*** Block opens ***

(** *** [websocket_log]

    The coroutine registers a queue and then forwards what arrives in it
    to the socket until the connection is closed; [finally] it
    unregisters the queue.  It is suspended in [await queue.get()] and in
    [await ws.send(...)], and the handler is used by others in between.
    The queue object is shared with the handler: the session names it by
    its id and finds it in the handler's list.  A cancellation of the
    coroutine from outside is not among the events. *)

(** How [await ws.send(data)] ends. *)
Inductive SendOutcome :=
| Sent
| ConnectionClosed
| SendFailed (e : exn).

(** What happens during a session: the handler is used by somebody
    else, [queue.get()] hands over the oldest message of the queue, the
    send ends. *)
Inductive WsEvent {LogRecord : Type} :=
| WsOther (op : HandlerOp LogRecord)
| WsGot
| WsSend (o : SendOutcome).
Arguments WsEvent : clear implicits.

(** Where the coroutine is. *)
Inductive WsState :=
| AwaitGet
| AwaitSend (data : string)
| WsReturned
| WsRaised (e : exn).

Record WsSession := {
  ws_handler : QueueHandler;
  ws_sent    : list string;
  ws_state   : WsState;
}.

(** The oldest message of the queue [i], and the queues once it is
    taken. *)
Fixpoint queue_get (i : nat) (qs : list Queue) : option (string * list Queue) :=
  match qs with
  | [] => None
  | q :: rest =>
      if decide (qid q = i) then
        match items q with
        | [] => None
        | data :: more =>
            Some (data, {| qid := qid q; maxsize := maxsize q; items := more |}
                          :: rest)
        end
      else (λ got, (got.1, q :: got.2)) <$> queue_get i rest
  end.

*** Block closes ***

=== EXERCISE DETAILS ===
Restate the full data above, keeping each word intact.

=== OUTPUT FOR THIS EXERCISE ===
(** *** [websocket_log]

    The coroutine registers a queue and then forwards what arrives in it
    to the socket until the connection is closed; [finally] it
    unregisters the queue.  It is suspended in [await queue.get()] and in
    [await ws.send(...)], and the handler is used by others in between.
    The queue object is shared with the handler: the session names it by
    its id and finds it in the handler's list.  A cancellation of the
    coroutine from outside is not among the events. *)

(** How [await ws.send(data)] ends. *)
Inductive SendOutcome :=
| Sent
| ConnectionClosed
| SendFailed (e : exn).

(** What happens during a session: the handler is used by somebody
    else, [queue.get()] hands over the oldest message of the queue, the
    send ends. *)
Inductive WsEvent {LogRecord : Type} :=
| WsOther (op : HandlerOp LogRecord)
| WsGot
| WsSend (o : SendOutcome).
Arguments WsEvent : clear implicits.

(** Where the coroutine is. *)
Inductive WsState :=
| AwaitGet
| AwaitSend (data : string)
| WsReturned
| WsRaised (e : exn).

Record WsSession := {
  ws_handler : QueueHandler;
  ws_sent    : list string;
  ws_state   : WsState;
}.

(** The oldest message of the queue [i], and the queues once it is
    taken. *)
Fixpoint queue_get (i : nat) (qs : list Queue) : option (string * list Queue) :=
  match qs with
  | [] => None
  | q :: rest =>
      if decide (qid q = i) then
        match items q with
        | [] => None
        | data :: more =>
            Some (data, {| qid := qid q; maxsize := maxsize q; items := more |}
                          :: rest)
        end
      else (λ got, (got.1, q :: got.2)) <$> queue_get i rest
  end.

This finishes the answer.